Yeah, definitely, yeah, your approach.
I don’t want to just blabber here. I’m a notorious blabberer. So I think there’s two camps in value investing. I think you have the traditional guy or gal who wants to buy a dollar for 50 cents and says, “Over time the market will revert to the mean, things, you know, will be recognized and the market will figure it out.” I think that worked for a long time, it doesn’t really work anymore. And there are people who say, “Well, it will eventually work.” We have zero interest in that style. Why? The world changed, it’s not a news flash but it’s kind of a news flash to some people, the world has changed. Money that used to go into those value stocks, in many cases there’s no value indexes or ETFs or other vehicles that are syphoning off that money, it’s just not coming into those stocks. So you have the chance for value traps, you have … so you have the chance for value traps, you have the chance for stocks that just don’t … they’re always tomorrow stories, they’re what we call wishful thinking investing, if only this, if only that. We’re just not interested, and I think that’s an extremely tough game to play. And as I said, it used to work, the world changed so much that that is just a harder game. I think a lot of those stocks become targets because they do get cheap.

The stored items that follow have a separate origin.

Lemma update_block_run c i s L n g :
  pending c i ∅ s L → home (log s) (disk_size (lb s)) n → 1 ≤ outstanding (log s) →
  Z.of_nat (length L) < lsize (log s) - 1 →
  ∃ t, update_block n g s = Ok tt (Lst t (logged n (log s))) ∧
    pending c i ∅ (Lst t (logged n (log s))) (absorb n L) ∧
    disk t = disk (lb s) ∧ writes t = writes (lb s) ∧ bcore t = bcore (lb s) ∧
    (∀ m, home (log s) (disk_size (lb s)) m → cont t m = if decide (m = n) then g (cont (lb s) n) else cont (lb s) m).
Proof.
  intros Hp Hn Hout Hfit. pose proof Hp as [Hinv Hlk Hwf HL Hd Hh Hhl].
  destruct (bread_one c i (lb s) n L) as (j & s1 & E1 & Hj & Hinv1 & Hv & Hhj & Hdj & Hu);
    [done|apply Hn|intros m; apply Hd|by eapply small_list|].
  pose proof Hhj as (Hjd & Hjb & Hjf)%holds_true.
  destruct (bi_flags _ _ _ _ Hinv1 j Hj) as [?|(Hfl & _ & Hr)]; [done|].
  assert (bdev (the_buf s1 j) = 1 ∧ 0 ≤ blockno (the_buf s1 j) < disk_size s1) as Hjbd by done.
  assert (j ∈ ({[j]} : gset nat)) as Hjh by set_solver.
  set (f := λ x, set_data (g (data x)) x).
  pose proof (held_update_inv c i _ _ Hinv1 j Hj Hjh f ltac:(done) ltac:(done) Hfl Hjbd) as Hi.
  pose proof (held_update_cont c i _ _ Hinv1 j Hj Hjh f ltac:(done) ltac:(done) Hfl Hjbd) as Hc.
  pose proof (held_update_dirty c i _ _ Hinv1 j Hj f ltac:(done) Hjbd) as Hdt.
  pose proof (held_update_buf c i _ _ Hinv1 j Hj f) as Hbuf.
  set (s2 := set_bufs (alter f j (bufs s1)) s1) in *. rewrite Hjb in Hc, Hdt.
  pose proof (sv_disk _ _ Hv) as Ed1. pose proof (Hbuf j) as Ebj. rewrite decide_True in Ebj by done.
  assert (pending c i {[j]} (Lst s2 (log s)) L) as Hp2.
  { split; cbn [lb log]; change (disk s2) with (disk s1); rewrite ?Ed1; try done.
    - change (bcore s2) with (bcore s1). by rewrite (sv_core _ _ Hv).
    - intros m. rewrite Hdt. case_decide; [|by rewrite (sv_dirty _ _ Hv)]. subst m.
      rewrite <- Hd, <- (sv_dirty _ _ Hv). split; [intros; by exists j|].
      intros (k & Hk & K1 & K2 & K3). assert (k = j) as -> by (apply (bi_uniq _ _ _ _ Hinv1); congruence). done. }
  destruct (log_write_run c i {[j]} (Lst s2 (log s)) L j n Hp2 Hj Hjh) as (E3 & Hp3 & Hc3 & Hb3); cbn [lb log]; try done.
  { apply holds_true. rewrite Ebj. done. } { cbn. by rewrite Ed1. }
  cbn [lb log] in *. set (s3 := set_bufs (alter (set_flags 6) j (bufs s2)) s2) in *.
  destruct (brelse_one c i s3 j (pd_cache _ _ _ _ _ Hp3) Hj) as (s4 & E4 & Hinv4 & Hv4).
  { unfold unmodified. rewrite Hb3, decide_True by done. done. }
  exists s4. split_and!.
  - unfold update_block. mstep (lift_l _ s _ _ E1 : bread 1 n s = _). mstep (alter_buf_l j f (set_lb s1 s)).
    mstep E3. exact (lift_l _ (Lst s3 (logged n (log s))) _ _ E4).
  - destruct Hp3 as [_ F1 F2 F3 F4 F5 F6]. cbn [lb log] in *. rewrite <- (sv_disk _ _ Hv4) in *.
    split; cbn [lb log]; try done; [by rewrite (sv_core _ _ Hv4)|]. intros m. by rewrite (sv_dirty _ _ Hv4).
  - by rewrite (sv_disk _ _ Hv4).
  - by rewrite (sv_writes _ _ Hv4), <- (sv_writes _ _ Hv).
  - by rewrite (sv_core _ _ Hv4), <- (sv_core _ _ Hv).
  - intros m [Hm _]. rewrite (sv_cont _ _ Hv4) by (cbn; by rewrite Ed1). rewrite Hc3, Hc.
    case_decide; [unfold f; cbn; by rewrite Hdj|]. by apply (sv_cont _ _ Hv).
Qed.


(** An empty transaction on the empty disk, with the log in blocks 2 to 31. *)
Definition lst0 : lst := Lst bst0 (Logstate 2 30 1 0 1 0 (replicate LOGSIZE 0)).

Lemma lst0_pending : pending 1 0 ∅ lst0 [].
Proof.
  split; [exact bst0_inv|by vm_compute| | | | |by vm_compute].
  - split; vm_compute; done.
  - by apply lists_none.
  - intros m. split; [|set_solver]. intros (j & Hj & _ & _ & H6). exfalso. revert j Hj H6.
    apply (below_NBUF (λ j, flags (the_buf bst0 j) ≠ 6)). refine (bool_decide_eq_true_1 _ _). by vm_compute.
  - split; [by vm_compute|done].
Qed.

Lemma lst0_home : home (log lst0) (disk_size (lb lst0)) 40.
Proof. vm_compute. split; [split; [discriminate|reflexivity]|]. intros [_ H]. discriminate. Qed.


(** The transaction of one block, committed. *)
Definition lst1 : lst := match update_block 40 (λ _, replicate 512 7) lst0 with Ok _ s => s | _ => lst0 end.

Lemma lst1_run s : update_block 40 (λ _, replicate 512 7) lst0 = Ok tt s → lst1 = s.
Proof. intros E. unfold lst1. by rewrite E. Qed.
#[global] Strategy 100 [lst1].

Lemma lst1_pending :
  pending 1 0 ∅ lst1 [40] ∧ disk (lb lst1) = disk (lb lst0) ∧ log lst1 = logged 40 (log lst0).
Proof.
  destruct (update_block_run 1 0 lst0 [] 40 (λ _, replicate 512 7) lst0_pending lst0_home) as (t & E & Hp & Hd & _);
    [cbn; lia..|]. rewrite (lst1_run _ E). split_and!; [exact Hp|exact Hd|reflexivity].
Qed.

(** The machine restarted before the commit wrote anything. *)
Lemma lst0_booted : booted 1 0 (log lst1) (apply_writes (disk (lb lst1)) []) lst0.
Proof.
  destruct lst1_pending as (_ & Hd & Hl). rewrite Hd, Hl.
  split; [exact bst0_inv| |reflexivity..]. intros m Hm. apply (pd_dirty _ _ _ _ _ lst0_pending) in Hm.
  by apply not_elem_of_nil in Hm.
Qed.

Lemma commit_crash_atomic_witness :
  ∃ s' W r', Lg.commit lst1 = Ok tt s' ∧ wrote W (lb lst1) (lb s') ∧
    Lg.recover_from_log lst0 = Ok tt r' ∧ lh_n (log r') = 0 ∧
    ∀ b, home (log lst1) (disk_size (lb lst1)) b → disk (lb r') !!! Z.to_nat b = disk (lb lst1) !!! Z.to_nat b.
Proof.
  destruct (commit_crash_atomic 1 0 lst1 [40] (proj1 lst1_pending)) as (s' & W & E & HW & _ & _ & _ & _ & Hrec); [discriminate|].
  destruct (Hrec [] (prefix_nil W) 1%nat 0%nat lst0 lst0_booted) as (r' & Er & _ & Hn & Hb).
  exists s', W, r'. split_and!; [exact E|exact HW|exact Er|exact Hn|exact Hb].
Defined.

And we’re not looking for cigar butts, some of those were cigar butts, there’s a few puffs left, we don’t want cigar butts, we want cigars, we want as much of it as we can get. And so we want to be in the other camp. What’s the other camp? Yeah, that’s a 50 cent dollar, 40 cent dollar, 55 cents, whatever it is. But there are catalysts, we’re fixated on breakups, spinoffs, restructurings, where it’s pushing out mediocre manage teams, elevating to a higher caliber management team. We track what the activists are doing and others, not every activist case is going to make money. In fact sometimes they’re so short term focused they may actually destroy value because they’re trying to get a quick hit instead of the long term value that that company could create. So we have to really understand the nuance of what’s happening, but there’s focus on spinoffs, breakups, restructuring.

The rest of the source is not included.